(** *** Monte Carlo simulation *)

Fixpoint mapi_from {A B : Type} (i : nat) (f : nat -> A -> B) (l : list A)
    : list B :=
  match l with
  | [] => []
  | x :: r => f i x :: mapi_from (S i) f r
  end.

(** [l.forEach((x, idx) => ...)] where the body rewrites fields of [x]. *)
Definition mapi {A B : Type} (f : nat -> A -> B) (l : list A) : list B :=
  mapi_from 0 f l.

Definition set_value (o : Output) (v : num) : Output :=
  {| out_id := out_id o; out_value := v |}.

Definition set_costs (t : Treatment) (materials services labour : num)
    : Treatment :=
  {| area := area t; deltas := deltas t;
     materialsCost := materials; servicesCost := services;
     labourCost := labour; capitalCost := capitalCost t;
     constrained := constrained t |}.

Definition set_amounts (c : OtherCost) (a cap : num) : OtherCost :=
  {| c_type := c_type c; annual := a; c_startYear := c_startYear c;
     c_endYear := c_endYear c; capital := cap; c_year := c_year c;
     c_constrained := c_constrained c |}.

Definition with_outputs (m : Model) (os : list Output) : Model :=
  {| time := time m; outputs := os; treatments := treatments m;
     benefits := benefits m; otherCosts := otherCosts m;
     adoption := adoption m; risk := risk m; sim := sim m |}.

Definition with_treatments (m : Model) (ts : list Treatment) : Model :=
  {| time := time m; outputs := outputs m; treatments := ts;
     benefits := benefits m; otherCosts := otherCosts m;
     adoption := adoption m; risk := risk m; sim := sim m |}.

Definition with_otherCosts (m : Model) (cs : list OtherCost) : Model :=
  {| time := time m; outputs := outputs m; treatments := treatments m;
     benefits := benefits m; otherCosts := cs;
     adoption := adoption m; risk := risk m; sim := sim m |}.

Record TreatCosts := {
  base_materials : num;
  base_services : num;
  base_labour : num
}.

Record OtherAmounts := {
  base_annual : num;
  base_capital : num
}.

Definition no_costs : TreatCosts :=
  {| base_materials := NaN; base_services := NaN; base_labour := NaN |}.
Definition no_amounts : OtherAmounts :=
  {| base_annual := NaN; base_capital := NaN |}.

Record SimRecord := {
  discountRatePct : num;
  adoptionMultiplier : num;
  riskMultiplier : num;
  rec_npv : num;
  rec_bcr : num
}.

----

[Work order]
From the data above, reproduce word for word the lines running from the line with "materialsCost := materials;" to the line with "Definition set_amounts (c", ends included.

[Task output]
     materialsCost := materials; servicesCost := services;
     labourCost := labour; capitalCost := capitalCost t;
     constrained := constrained t |}.

Definition set_amounts (c : OtherCost) (a cap : num) : OtherCost :=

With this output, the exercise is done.